Изучать родной язык необходимо, это не подлежит спору. Но с какой целью и в каком направлении должен каждый из нас изучать его? Конечно, для того, чтоб уметь употреблять его для выражения своих мыслей. Разговорное употребление изучается практически. Каждый умеет на своем языке говорить о всем, что только знает. Письменное употребление представляет некоторые трудности по запутанности нашего правописания. Итак, необходимо выучиться писать без орфографических ошибок. Этого легко достигнуть, и тогда мы будем вполне владеть своим языком, насколько то позволяют наши способности и степень нашего умственного развития. Никому из русских великих писателей не понадобилось филологическое образование, чтобы писать так прекрасно, как они писали. Не совершенно ли достаточно будет знать нам о нашем языке настолько, насколько знали о нем

Жуковский, Пушкин, Грибоедов? Разве Пушкин неправильно употреблял прошедшее время глаголов? А ведь он не знал, соответствует или» не соответствует оно греческому аористу, не знал, каким санскритским суффиксам соответствует наше — лъ, которым характеризуется прошедшее время, не знал, что в слове «люблю» первая гласная есть старославянское йотированное оу, а вторая — старославянский юсъ, произносившийся с носовым отголоском. К чему нам знать, от какого корня происходят слова «рука» и «нога»? Разве не умеем мы и без того правильно употреблять эти слова? Но этого знания мало, говорят приверженцы модного филологического воспитания. Их понятия сделались так стереотипны, что каждым повторяются совершенно в одних и тех же выражениях. Возьмем же из предисловия к книге г. Стоюнина доказательства, что необходимо каждому юноше 13–15 лет изучать язык глубже, нежели изучал его Пушкин.

«Для человека вполне образованного мало только уметь пользоваться практическими правилами языка; нужно разуметь законы своего родного языка, видеть его историческое развитие и то место, какое он занимает между другими языками, понять тесную связь между языком и мыслью, понять, как под влиянием мысли образуется язык. Только при таком знании можно совершенно понять, что язык есть зеркало народа, что в нем отразилась вся духовная народная жизнь. Разумное знание языка раскрывает перед нами дух народа в его языке».

Эти мысли повторяются так часто и с такою безотчетною уверенностью, как будто они — аксиомы вроде 2X2 = 4. Но увы, как неосновательны эти мнимые аксиомы и следствия, из них выводимые!

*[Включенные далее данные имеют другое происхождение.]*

Lemma reveal_tree fuel p prefix es :
  depth (Dir es) ≤ fuel → present p prefix (Dir es) →
  reveal_list_dir readdir is_dir fuel p prefix show_all true = Some (tree_lines prefix (Dir es)).
Proof.
  revert p prefix es. induction fuel as [|fuel IH]; intros p prefix es Hf Hp; [simpl in Hf; lia|].
  destruct Hp as (Hd & Hs & Hn & (l & Hl & Hperm) & Hall). cbn [reveal_list_dir]. rewrite Hl.
  assert (Hlen : length (filter (λ n, wanted show_all n = true) l) < MAX_ENTRIES).
  { rewrite Hperm. pose proof (length_filter (λ n, wanted show_all n = true) es.*1) as Hle.
    rewrite length_fmap in Hle. lia. }
  rewrite collect_filter by (simpl; lia).
  rewrite (sort_names_unique _ (filter (λ n, wanted show_all n = true) es.*1));
    [|by apply sorted_filter|by symmetry].
  cbn [depth] in Hf. apply le_S_n in Hf. clear Hd Hs Hn Hl Hperm Hlen l.
  cbn [tree_lines].
  match goal with |- context [mapM ?f _] => set (rec := f) end.
  match goal with |- _ = Some (?N ++ ?B) => enough (∃ ls,
    mapM rec (filter (λ n, wanted show_all n = true) es.*1) = Some ls ∧ concat ls = B ∧
    entry_line is_dir p prefix true <$> filter (λ n, wanted show_all n = true) es.*1 = N)
  end.
  { destruct H as (ls & Hm & Hc & Hn). rewrite Hm. cbn [mbind option_bind]. by rewrite Hc, Hn. }
  induction es as [|[n t] es IHes]; [by exists []|].
  destruct Hall as (Hl1 & Hl2 & Ht & Hall).
  destruct IHes as (ls & Hm & Hc & Hn); [lia|done|]. cbn [fmap list_fmap fst].
  rewrite filter_cons. destruct (wanted show_all n).
  2: { rewrite decide_False by done. exists ls. done. }
  rewrite decide_True by done. cbn [fmap list_fmap].
  assert (Hj : take (MAX_PATH - 1) (join p n) = join p n) by (apply take_ge; lia).
  assert (Hw : take (MAX_PATH - 1) (with_prefix prefix n) = with_prefix prefix n)
    by (apply take_ge; lia).
  assert (rec n = Some (tree_lines (with_prefix prefix n) t) ∧
    is_dir (join p n) = match t with Dir _ => true | File => false end) as [Hrec Hdir].
  { unfold rec. rewrite Hj, Hw. destruct t as [|es'].
    - cbn [present] in Ht. by rewrite Ht.
    - pose proof Ht as [Hd _]. rewrite Hd. split; [|done]. apply IH; [lia|done]. }
  exists (tree_lines (with_prefix prefix n) t :: ls). cbn [mapM]. rewrite Hrec, Hm.
  split; [done|]. split; [cbn [concat]; by rewrite Hc|].
  rewrite Hn. cbn [app]. f_equal. unfold entry_line. rewrite Hj, Hdir. by destruct t.
Qed.
End Spec.

(** C40: [reveal -t] prints a directory tree completely and in order, when
    every directory has fewer than 4096 entries and every path is shorter than
    4096 bytes ([present]; a larger directory is cut, lemma [large_directory_cut],
    a longer path is truncated): the names of a directory, bare, sorted as strcmp sorts them, directories with a slash, then
    the contents of each of its directories, recursively, hidden names only
    with -a; recursion as deep as the tree is enough (each level takes about
    45 KB of the stack, which is not bounded here). *)
Theorem reveal_lists_tree (readdir : cstr → option (list cstr)) (is_dir : cstr → bool)
    (show_all : bool) (fuel : nat) (p : cstr) (es : list (cstr * tree)) :
  present readdir is_dir show_all p [] (Dir es) → depth (Dir es) ≤ fuel →
  reveal_list_dir readdir is_dir fuel p [] show_all true = Some (tree_lines show_all [] (Dir es)).
Proof. intros Hp Hf. by apply reveal_tree. Qed.

(** A directory shows no more than 4096 names, whatever it holds. *)
Lemma large_directory_cut show_all count l :
  count < MAX_ENTRIES → length (collect show_all count l) ≤ MAX_ENTRIES - count.
Proof.
  revert count. induction l as [|n l IH]; intros count Hc; cbn [collect]; [simpl; lia|].
  destruct (wanted show_all n); [|by apply IH]. cbn [length].
  destruct (Nat.leb_spec MAX_ENTRIES (S count)); [simpl; lia|].
  pose proof (IH (S count) ltac:(done)). lia.
Qed.

(** A name with a blank is printed as it is. *)
Lemma blank_names_bare (is_dir : cstr → bool) :
  is_dir (lit "/d/a b") = false →
  entry_line is_dir (lit "/d") [] true (lit "a b") = lit "a b" ++ [NL].
Proof. intros H. unfold entry_line. change (take _ _) with (lit "/d/a b"). by rewrite H. Qed.

(** /d with the file b, the hidden file .h and the directory a, which has c. *)
Definition small_tree : list (cstr * tree) :=
  [(lit ".h", File); (lit "a", Dir [(lit "c", File)]); (lit "b", File)].

Definition small_readdir (p : cstr) : option (list cstr) :=
  if streq p (lit "/d") then Some [lit "b"; lit "."; lit "a"; lit ".."; lit ".h"]
  else if streq p (lit "/d/a") then Some [lit ".."; lit "c"; lit "."] else None.

Definition small_is_dir (p : cstr) : bool := streq p (lit "/d") || streq p (lit "/d/a").

Lemma reveal_lists_tree_witness :
  reveal_list_dir small_readdir small_is_dir 2 (lit "/d") [] false true
    = Some (tree_lines false [] (Dir small_tree)) ∧
  tree_lines false [] (Dir small_tree)
    = [lit "a/" ++ [NL]; lit "b" ++ [NL]; lit "a/c" ++ [NL]].
Proof.
  split; [|reflexivity].
  apply (reveal_lists_tree small_readdir small_is_dir false 2 (lit "/d") small_tree); [|simpl; lia].
  cbn. split; [reflexivity|]. split; [repeat constructor|]. split; [unfold MAX_ENTRIES; lia|].
  split; [exists [lit "b"; lit "."; lit "a"; lit ".."; lit ".h"]; split; [reflexivity|];
    vm_compute; constructor|].
  unfold MAX_PATH. split; [simpl; lia|]. split; [simpl; lia|]. split; [reflexivity|].
  split; [simpl; lia|]. split; [simpl; lia|]. split.
  { split; [reflexivity|]. split; [repeat constructor|]. split; [unfold MAX_ENTRIES; lia|].
    split; [exists [lit ".."; lit "c"; lit "."]; split; [reflexivity|]; reflexivity|].
    split; [simpl; lia|]. split; [simpl; lia|]. split; [reflexivity|done]. }
  split; [simpl; lia|]. split; [simpl; lia|]. split; [reflexivity|done].
Defined.

Lemma trim_right_line s :
  NL ∉ s → match last s with Some c => isspace c = false | None => False end →
  trim_right (s ++ [NL]) = s.
Proof.
  intros Hn Hl. unfold trim_right. rewrite rev_unit. cbn [skip_space].
  change (isspace NL) with true. cbv iota.
  destruct s as [|c s _] using rev_ind; [done|]. rewrite last_snoc in Hl. rewrite rev_unit.
  cbn [skip_space]. rewrite Hl. rewrite <-rev_unit. apply rev_involutive.
Qed.

(** [hop -] and [reveal -] mean the same directory: whatever [hop] commands
    a session has run, the file that [reveal] reads holds the directory that
    [hop] remembers, when that directory is readable as one line. *)
Theorem reveal_dash_is_hop_dash (home : cstr) (chdir : cstr → cstr → option cstr)
    (directory_exists : cstr → cstr → bool) (time : nat → Z) (malloc_ok : nat → bool)
    (can_write : cstr → bool) (lines : list (list cstr)) (s : hop_state) :
  let s' := run_hops home chdir directory_exists time malloc_ok can_write lines s in
  previous_dir s = [] → (∀ f, can_write f = true) → length home ≤ 4000 →
  NL ∉ previous_dir s' → length (previous_dir s') < MAX_PATH →
  match last (previous_dir s') with Some c => isspace c = false | None => False end →
  read_prev_dir (files s') home BIGGER_BUFFER = Some (previous_dir s').
Proof.
  intros s' Hs Hw Hh Hnl Hlen Hlast.
  destruct (run_hops_agree home chdir directory_exists time malloc_ok can_write lines s Hw
    (paths_differ home Hh) Hs) as [Hf _].
  { intros H. fold s' in H. by rewrite H in Hlast. }
  fold s' in Hf. unfold read_prev_dir.
  replace (take (BIGGER_BUFFER - 1) (home ++ lit "/prev_dir.txt")) with (prev_path home).
  2: { unfold prev_path, STRING_SIZE, BIGGER_BUFFER, MAX_PATH.
       by rewrite !take_ge by (rewrite length_app; simpl; lia). }
  rewrite Hf. cbn [mbind option_bind]. rewrite fgets_line; [|unfold BIGGER_BUFFER, MAX_PATH in *; lia|done].
  pose proof (trim_right_line (previous_dir s') Hnl Hlast) as Ht.
  destruct (previous_dir s' ++ [NL]) as [|c l] eqn:E; [by destruct (previous_dir s')|].
  rewrite Ht. destruct (previous_dir s') as [|x p] eqn:Ep; [done|].
  f_equal. apply take_ge. unfold BIGGER_BUFFER, MAX_PATH in *. lia.
Qed.

(** Every directory exists; [hop /tmp] and [hop ~] from /home. *)
Definition absolute_chdir (cwd target : cstr) : option cstr := Some target.

Lemma reveal_dash_is_hop_dash_witness :
  read_prev_dir (files (run_hops (lit "/home") absolute_chdir (λ _ _, true) Z.of_nat (λ _, true)
      (λ _, true) [[lit "/tmp"]; [lit "~"]] (fresh_hop (λ _, None)))) (lit "/home") BIGGER_BUFFER
  = Some (previous_dir (run_hops (lit "/home") absolute_chdir (λ _ _, true) Z.of_nat (λ _, true)
      (λ _, true) [[lit "/tmp"]; [lit "~"]] (fresh_hop (λ _, None)))).
Proof.
  apply (reveal_dash_is_hop_dash (lit "/home") absolute_chdir (λ _ _, true) Z.of_nat (λ _, true)
      (λ _, true) [[lit "/tmp"]; [lit "~"]] (fresh_hop (λ _, None))).
  - reflexivity.
  - done.
  - simpl. lia.
  - apply (bool_decide_eq_false_1 (NL ∈ _)). vm_compute. reflexivity.
  - vm_compute. lia.
  - vm_compute. reflexivity.
Defined.
(** One more call. *)
Lemma slot_spec l n dt :
  (length (numbers (l ++ [(n, dt)])) ≤ MAX_SYSCALLS)%nat →
  let (slot, ta) := get_stat_slot n (tally_spec l) in
  ∃ i, slot = Some i ∧
    {| stats := alter (count_call dt) i (stats ta); order_counter := order_counter ta |} = tally_spec (l ++ [(n, dt)]).
Proof.
  intros Hlen. pose proof (numbers_nodup l) as Hnd. rewrite numbers_snoc in Hlen. unfold get_stat_slot.
  cbn [stats tally_spec]. unfold add_new in Hlen. destruct (decide (n ∈ numbers l)) as [Hin|Hnin].
  - apply list_elem_of_lookup in Hin as [i Hi].
    assert (Hf : list_find (λ s, sys_no s = n) (imap (stat_of l) (numbers l)) = Some (i, stat_of l i n)).
    { apply list_find_Some. split; [by rewrite list_lookup_imap, Hi|]. split; [done|].
      intros j y Hj Hlt Hy. rewrite list_lookup_imap in Hj. destruct (numbers l !! j) as [m|] eqn:Ej; [|done].
      cbn in Hj. injection Hj as <-. cbn in Hy. subst m. assert (i = j); [|lia]. by eapply NoDup_lookup. }
    rewrite Hf. exists i. split; [done|]. unfold tally_spec. rewrite numbers_snoc. unfold add_new.
    rewrite decide_True by (by eapply list_elem_of_lookup_2). f_equal. cbn [stats]. apply list_eq. intros j.
    rewrite list_lookup_imap. destruct (decide (j = i)) as [->|Hne].
    + rewrite list_lookup_alter_eq, list_lookup_imap, Hi. cbn. f_equal. unfold count_call, stat_of. cbn.
      by rewrite count_snoc, time_snoc, !decide_True.
    + rewrite list_lookup_alter_ne, list_lookup_imap by done. destruct (numbers l !! j) as [m|] eqn:Ej; [|done].
      cbn. f_equal. assert (n ≠ m) by (intros ->; apply Hne; by eapply NoDup_lookup).
      unfold stat_of. by rewrite count_snoc, time_snoc, !decide_False, !Z.add_0_r.
  - rewrite length_app in Hlen. cbn [length] in Hlen.
    assert (Hf : list_find (λ s, sys_no s = n) (imap (stat_of l) (numbers l)) = None).
    { apply list_find_None. apply Forall_forall. intros y Hy. apply elem_of_lookup_imap in Hy as (j & m & -> & Hm).
      cbn. intros ->. apply Hnin. by eapply list_elem_of_lookup_2. }
    rewrite Hf. rewrite length_imap. rewrite (proj2 (Nat.leb_gt _ _)) by lia. eexists. split; [done|].
    unfold tally_spec. cbn [order_counter stats]. rewrite numbers_snoc. unfold add_new. rewrite decide_False by done.
    rewrite length_app. cbn [length]. f_equal; [|lia]. apply list_eq. intros j. rewrite list_lookup_imap.
    assert (Hc0 : count_of n l = 0 ∧ time_of n l = 0).
    { unfold count_of, time_of. destruct (filter (λ x, x.1 = n) l) as [|x r] eqn:E; [done|]. exfalso.
      assert (Hx : x ∈ filter (λ x, x.1 = n) l) by (rewrite E; by left).
      apply list_elem_of_filter in Hx as [Ex Hx]. apply Hnin, numbers_elem, list_elem_of_fmap. by exists x. }
    destruct (decide (j = length (numbers l))) as [->|Hne].
    + rewrite list_lookup_alter_eq. rewrite !lookup_app_r by (rewrite ?length_imap; lia).
      rewrite length_imap, Nat.sub_diag. cbn. f_equal. unfold count_call, stat_of. cbn.
      rewrite count_snoc, time_snoc, !decide_True by done. destruct Hc0 as [-> ->]. done.
    + rewrite list_lookup_alter_ne by done. destruct (decide (j < length (numbers l))%nat) as [Hj|Hj].
      * rewrite !lookup_app_l by (rewrite ?length_imap; lia). rewrite list_lookup_imap.
        destruct (numbers l !! j) as [m|] eqn:Ej; [|done]. cbn. f_equal.
        assert (n ≠ m) by (intros ->; apply Hnin; by eapply list_elem_of_lookup_2).
        unfold stat_of. by rewrite count_snoc, time_snoc, !decide_False, !Z.add_0_r.
      * rewrite !lookup_ge_None_2; [done|rewrite length_app; cbn; lia|rewrite length_app, length_imap; cbn; lia].
Qed.
Lemma read_lines_spec fuel bytes ll :
  length bytes < fuel → clean bytes →
  read_lines fuel bytes ll = Some (ll ++ (unnumbered <$> lines (got bytes))).
Proof.
  revert bytes ll. induction fuel as [|fuel IH]; intros bytes ll Hf Hcl; [lia|]. cbn [read_lines].
  destruct (read_line_fd [] false bytes) as [[line g] rest] eqn:E.
  apply read_line_fd_spec in E as (Hr & Hlen & H); [|done|by intros ?%elem_of_nil|done].
  destruct H as [(-> & _ & ->)|(-> & Hlt & Hl)]; [by rewrite app_nil_r|].
  rewrite IH by (done || (specialize (Hlt eq_refl); lia)). unfold lines at 2. rewrite Hl.
  unfold peek_linelist_push. by rewrite <-app_assoc.
Qed.

(** ** Numbering *)

Definition nonempty_lines (ls : list cstr) : nat := length (filter peek_line_is_nonempty ls).

(** The lines as they are shown, numbered from [n + 1], and their text. *)
Fixpoint shown_lines (ops : PeekOptions) (n : Z) (ls : list cstr) : list cstr :=
  match ls with
  | [] => []
  | l :: ls =>
      ((if numbered ops && peek_line_is_nonempty l then print_Z (n + 1) ++ [SP] else []) ++ l) ::
      shown_lines ops (if peek_line_is_nonempty l then n + 1 else n)%Z ls
  end.

Definition numbered_text (ops : PeekOptions) (n : Z) (ls : list cstr) : cstr :=
  concat (shown_lines ops n ls).

Lemma numbered_text_cons ops n l ls :
  numbered_text ops n (l :: ls)
  = (if numbered ops && peek_line_is_nonempty l then print_Z (n + 1) ++ [SP] else []) ++ l ++
    numbered_text ops (if peek_line_is_nonempty l then n + 1 else n)%Z ls.
Proof. unfold numbered_text. cbn [shown_lines concat]. by rewrite <-app_assoc. Qed.

Definition number_lines (ls : list cstr) (n : Z) : list PeekLine * Z :=
  assign_forward (unnumbered <$> ls) n.

Lemma number_lines_shown ops ls n :
  (0 ≤ n)%Z → peek_print_line ops <$> fst (number_lines ls n) = shown_lines ops n ls.
Proof.
  unfold number_lines. revert n.
  induction ls as [|l ls IH]; intros n Hn; cbn [fmap list_fmap assign_forward shown_lines]; [done|].
  change (data (unnumbered l)) with l. unfold peek_print_line at 1. destruct (peek_line_is_nonempty l).
  - specialize (IH (n + 1)%Z ltac:(lia)). destruct (assign_forward _ _) as [ll m]. cbn [fst] in *.
    cbn [fmap list_fmap]. rewrite <-IH. simpl. rewrite (proj2 (Z.ltb_lt 0 (n + 1))) by lia.
    by rewrite !andb_true_r.
  - specialize (IH n Hn). destruct (assign_forward _ _) as [ll m]. cbn [fst] in *.
    cbn [fmap list_fmap]. rewrite <-IH. simpl. by rewrite !andb_false_r.
Qed.
Lemma put_blocks_spec l i hb :
  header_fits (i + length l) hb →
  length (put_blocks i l hb) = length hb ∧
  (∀ off, (off + 4 ≤ header_offset i)%nat → le_get 4 off (put_blocks i l hb) = le_get 4 off hb) ∧
  (∀ j x, l !! j = Some x → le_get 4 (header_offset (i + j)) (put_blocks i l hb) = u32 x).
Proof.
  unfold header_fits, header_offset. revert i hb. induction l as [|b l IH]; intros i hb Hlen; [done|].
  cbn [put_blocks length] in *. unfold header_offset.
  assert (Hlen1 : length (le_put 4 (4 + 4 * i) (u32 b) hb) = length hb) by (apply length_le_put; lia).
  destruct (IH (S i) (le_put 4 (4 + 4 * i) (u32 b) hb)) as (H1 & H2 & H3); [rewrite Hlen1; lia|].
  split; [by rewrite H1|]. split.
  - intros off Hoff. rewrite H2 by lia. apply le_get_put_ne; lia.
  - intros [|j] x Hx; cbn [lookup list_lookup] in Hx.
    + injection Hx as ->. rewrite Nat.add_0_r, H2 by lia. apply le_get_put_eq; [lia|apply u32_range].
    + replace (i + S j)%nat with (S i + j)%nat by lia. by apply H3.
Qed.

Lemma header_roundtrip l hb :
  length hb = BSIZE → (length l ≤ Z.to_nat LOGBLOCKS)%nat → Forall is_blockno l →
  length (header l hb) = BSIZE ∧ header_list (header l hb) = l ∧
  i32 (le_get 4 0 (header l hb)) = Z.of_nat (length l).
Proof.
  intros Hhb Hl Hb. unfold header.
  assert (Hlen : length (le_put 4 0 (u32 (Z.of_nat (length l))) hb) = BSIZE)
    by (rewrite length_le_put; [done|rewrite Hhb; unfold BSIZE; lia]).
  destruct (put_blocks_spec l 0 (le_put 4 0 (u32 (Z.of_nat (length l))) hb)) as (H1 & H2 & H3).
  { unfold header_fits, header_offset. rewrite Hlen. unfold BSIZE, LOGBLOCKS, MAXOPBLOCKS in *. lia. }
  split; [by rewrite H1|]. unfold header_list. rewrite H2 by (unfold header_offset; lia).
  rewrite le_get_put_eq by (try apply u32_range; rewrite Hhb; unfold BSIZE; lia).
  rewrite i32_u32 by (unfold is_blockno, LOGBLOCKS, MAXOPBLOCKS in *; lia). split; [|done].
  rewrite Nat2Z.id. apply list_eq. intros j. rewrite list_lookup_fmap. destruct (l !! j) as [x|] eqn:Ej.
  - rewrite lookup_seq_lt by (by eapply lookup_lt_Some). cbn [fmap option_fmap option_map].
    rewrite (H3 j x Ej), i32_u32; [done|].
    by eapply Forall_lookup_1.
  - rewrite lookup_seq_ge; [done|]. by apply lookup_ge_None.
Qed.

Section Header.
Context (me : Z).

Lemma write_head_loop l k s a j st :
  refines me (bc s) a → (j, st) ∈ cheld a → (∀ i x, l !! i = Some x → lh_block s !! (k + i)%nat = Some x) →
  ∃ c', for_up k (length l) (λ i,
      b ← lh_at i; hb ← lift (bdata j);
      lift (set_bdata j (le_put 4 (header_offset i) (u32 b) hb))) s = (Ret (), set_bc c' s) ∧
    refines me c' (store st (put_blocks k l (cv a st)) a).
Proof.
  revert k s a. induction l as [|x l IH]; intros k s a Hr Hj Hl.
  { exists (bc s). split; [by rewrite set_bc_bc|]. eapply refines_ext; [exact Hr| |done..].
    intros bn. simpl. destruct (decide (bn = st)) as [->|]; by rewrite ?fn_lookup_insert, ?fn_lookup_insert_ne. }
  cbn [for_up length put_blocks].
  assert (Hx : lh_block s !! k = Some x) by (rewrite <-(Nat.add_0_r k); by apply Hl).
  destruct (set_bdata_refines me _ _ j st (le_put 4 (header_offset k) (u32 x) (cv a st)) Hr Hj) as (c1 & E1 & Hr1).
  destruct (IH (S k) (set_bc c1 s) _ Hr1 Hj) as (c2 & E2 & Hr2).
  { intros i y Hi. replace (S k + i)%nat with (k + S i)%nat by lia. by apply (Hl (S i)). }
  exists c2. split.
  - erewrite bind_run.
    2: { rewrite (bind_run _ _ _ x s) by (by apply lh_at_run).
         lift_step (bdata_refines me _ _ _ _ Hr Hj). apply lift_run. exact E1. }
    exact E2.
  - eapply refines_ext; [exact Hr2| |done..]. intros bn. simpl. rewrite fn_lookup_insert.
    destruct (decide (bn = st)) as [->|]; by rewrite ?fn_lookup_insert, ?fn_lookup_insert_ne.
Qed.

Lemma write_head_run l s a :
  dev s = ROOTDEV → refines me (bc s) a → cheld a = [] → start s ∉ cpin a →
  (length (cpin a) < NBUF)%nat → lh_n s = Z.of_nat (length l) → l `prefix_of` lh_block s →
  ∃ c', write_head me s = (Ret (), set_bc c' s) ∧
    refines me c' (write_back (start s) (store (start s) (header l (cv a (start s))) a)).
Proof.
  intros Hdev Hr Hh Hst Hroom Hn Hpre. unfold write_head. pure_step. change (id s) with s. rewrite Hdev.
  destruct (bread_refines me _ a (start s) Hr) as (j & c1 & E1 & Hr1);
    [rewrite Hh; apply not_elem_of_nil|right; rewrite Hh; simpl; lia|].
  assert (Hj : (j, start s) ∈ cheld (hold j (start s) a)) by left.
  lift_step E1. lift_step (bdata_refines me _ _ _ _ Hr1 Hj).
  destruct (set_bdata_refines me _ _ j (start s) (le_put 4 0 (u32 (lh_n s)) (cv a (start s))) Hr1 Hj)
    as (c2 & E2 & Hr2). lift_step E2.
  destruct (write_head_loop l 0 (set_bc c2 s) _ j (start s) Hr2 Hj) as (c3 & E3 & Hr3).
  { intros i x Hi. simpl. by eapply prefix_lookup_Some. }
  replace (Z.to_nat (lh_n s)) with (length l) by (rewrite Hn; lia).
  erewrite bind_run; [|exact E3].
  destruct (bwrite_refines me c3 _ j (start s) Hr3 Hj) as (c4 & E4 & Hr4). lift_step E4.
  destruct (brelse_refines me c4 _ j (start s) Hr4 Hj) as (c5 & E5 & Hr5).
  { right. simpl. by rewrite !fn_lookup_insert. }
  exists c5. split; [by erewrite lift_run; [|exact E5]|].
  eapply refines_ext; [exact Hr5| | | | |]; simpl.
  - intros bn. rewrite fn_lookup_insert. unfold header. rewrite <-Hn.
    destruct (decide (bn = start s)) as [->|]; by rewrite ?fn_lookup_insert, ?fn_lookup_insert_ne.
  - intros bn. rewrite !fn_lookup_insert. unfold header. by rewrite <-Hn.
  - done.
  - rewrite Hh, filter_cons, decide_False by naive_solver. done.
  - rewrite !fn_lookup_insert. unfold header. by rewrite <-Hn.
Qed.

Lemma read_head_loop hd l k s :
  (∀ i x, l !! i = Some x → x = i32 (le_get 4 (header_offset (k + i)) hd)) →
  (k + length l ≤ length (lh_block s))%nat →
  for_up k (length l) (λ i, set_lh_at i (i32 (le_get 4 (header_offset i) hd))) s
  = (Ret (), set_lh_block (splice k l (lh_block s)) s).
Proof.
  revert k s. induction l as [|x l IH]; intros k s Hl Hlen; simpl in Hlen.
  { cbn [for_up length]. unfold splice. rewrite Nat.add_0_r. simpl. rewrite take_drop. by destruct s. }
  cbn [for_up length]. rewrite <-(Nat.add_0_r k) at 2. rewrite <-(Hl 0%nat x) by done.
  erewrite bind_run.
  2: { unfold set_lh_at. msimpl. rewrite (proj2 (Nat.ltb_lt _ _)) by lia. reflexivity. }
  rewrite IH; cbn [lh_block set_lh_block].
  - unfold set_lh_block. cbn. do 2 f_equal.
    replace (<[k:=x]> (lh_block s)) with (splice k [x] (lh_block s)).
    + replace (S k) with (k + length [x])%nat by (simpl; lia). rewrite splice_app; [done|simpl; lia].
    + unfold splice. simpl. rewrite insert_take_drop by lia. by rewrite Nat.add_1_r.
  - intros i y Hi. replace (S k + i)%nat with (k + S i)%nat by lia. by apply Hl.
  - rewrite length_insert. lia.
Qed.

Lemma read_head_run s a :
  dev s = ROOTDEV → refines me (bc s) a → cheld a = [] → (length (cpin a) < NBUF)%nat →
  cv a (start s) = cd a (start s) →
  let l := header_list (cd a (start s)) in
  0 ≤ i32 (le_get 4 0 (cd a (start s))) → (length l ≤ length (lh_block s))%nat →
  ∃ c', read_head me s
    = (Ret (), set_lh_block (splice 0 l (lh_block s)) (set_lh_n (Z.of_nat (length l)) (set_bc c' s))) ∧
    refines me c' a.
Proof.
  intros Hdev Hr Hh Hroom Hc l Hn Hlen. unfold read_head. pure_step. change (id s) with s. rewrite Hdev.
  destruct (bread_refines me _ a (start s) Hr) as (j & c1 & E1 & Hr1);
    [rewrite Hh; apply not_elem_of_nil|right; rewrite Hh; simpl; lia|].
  assert (Hj : (j, start s) ∈ cheld (hold j (start s) a)) by left.
  lift_step E1. lift_step (bdata_refines me _ _ _ _ Hr1 Hj). pure_step. simpl (cv _ _). rewrite Hc.
  assert (Hl : length l = Z.to_nat (i32 (le_get 4 0 (cd a (start s)))))
    by (unfold l, header_list; by rewrite length_fmap, length_seq).
  rewrite <-Hl. erewrite bind_run; [|apply read_head_loop; [|simpl; lia]].
  2: { intros i x Hi. unfold l, header_list in Hi. rewrite list_lookup_fmap in Hi.
       apply fmap_Some in Hi as (m & Hm & ->). apply lookup_seq in Hm as [-> _]. done. }
  destruct (brelse_refines me c1 _ j (start s) Hr1 Hj) as (c2 & E2 & Hr2); [by right|].
  exists c2. split.
  - erewrite lift_run; [|exact E2]. do 2 f_equal. rewrite Hl, Z2Nat.id by done. done.
  - eapply refines_ext; [exact Hr2|done..| |done]. simpl.
    rewrite Hh, filter_cons, decide_False by naive_solver. done.
Qed.
End Header.

(** ** Recovery *)

(** The home of a block is outside the log area. *)
Definition home_ok (st x : Z) : Prop := ¬ (st ≤ x ≤ st + LOGBLOCKS) ∧ is_blockno x.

«Мало уметь практически пользоваться языком, нужно уразуметь его законы». — Но вы забываете, что язык — ни более ни менее, как орудие для выражения мыслей, а орудием нужно только уметь пользоваться, а «разуметь законы, по которым оно образовано», дело специалиста, а не каждого человека, употребляющего это орудие. Желудок варит пищу, глаз видит предметы, хотя бы мы вовсе не знали, по какому физиологическому процессу это происходит. Точно так же моя мысль выражается словами: «времени не должно тратить на бесполезные знания», хотя бы я и не «разумел», по каким законам образовались эти слова и эта фраза. Зачем же нужно мне обременять голову тысячами ненужных подробностей о том, от каких корней, посредством каких приставок образовались слова «бесполезно» и «не нужно»?

Филологу это знать необходимо, как математику необходимо знать свои формулы, мак египтологу необходимо знать гиеро-глифы. Но неспециалисту эти знания вовсе не нужны.

«Но изучая язык народа, мы изучаем дух народа». — Не гораздо ли легче, определеннее, полнее изучается дух народа изучением его истории, его литературы, его нравов? зачем итти к

цели длинным, скучным, неверным путем, когда можно гораздо вернее достичь ее другими путями, более удобными и более благотворными для умственной деятельности?

«Но язык есть зеркало народной мысли»;—не все зеркала отражают предмет в его полном размере и истинном виде. В литературе, в истории жизнь народа отражается верно и полно; в языке — неточно, неполно и часто неверно. Мы знаем, что противоречим в этом случае общепринятому мнению, потому приведем несколько примеров. В арабском языке глагол не имеет времен, неужели же арабы не понимают различия между прошедшим, настоящим и будущим? В английском языке нет различия между родами имен существительных — неужели ж англичане не понимают различия между поваром и кухаркою? а между тем то и другое понятие выражается по-английски одним и тем же словом. Дело в том. что мысль не вполне выражается словом, — надобно подразумевать то, что не досказывается. Иначе люди научались бы из книг, а не из жизни и опыта. Конечно, развитие языка идет вслед за развитием народной жизни, но мы не «разумеем», какая нужда изучать отражение предмета в зеркале, когда он сам очень хорошо виден из литературы и истории. Ужели, в самом деле, дел Петра Великого нельзя узнать из Голикова «Деяний Петра Великого» и непременно нужно для этого исследовать, какие слова ввел Петр Великий в русский язык? И скажите, каким образом из филологического изучения русского языка вы узнаете, что Пушкин ввел в русскую литературу новые идеи? Для этого нужно знать историю русской литературы, а не филологически разбирать русский словарь или русскую этимологию.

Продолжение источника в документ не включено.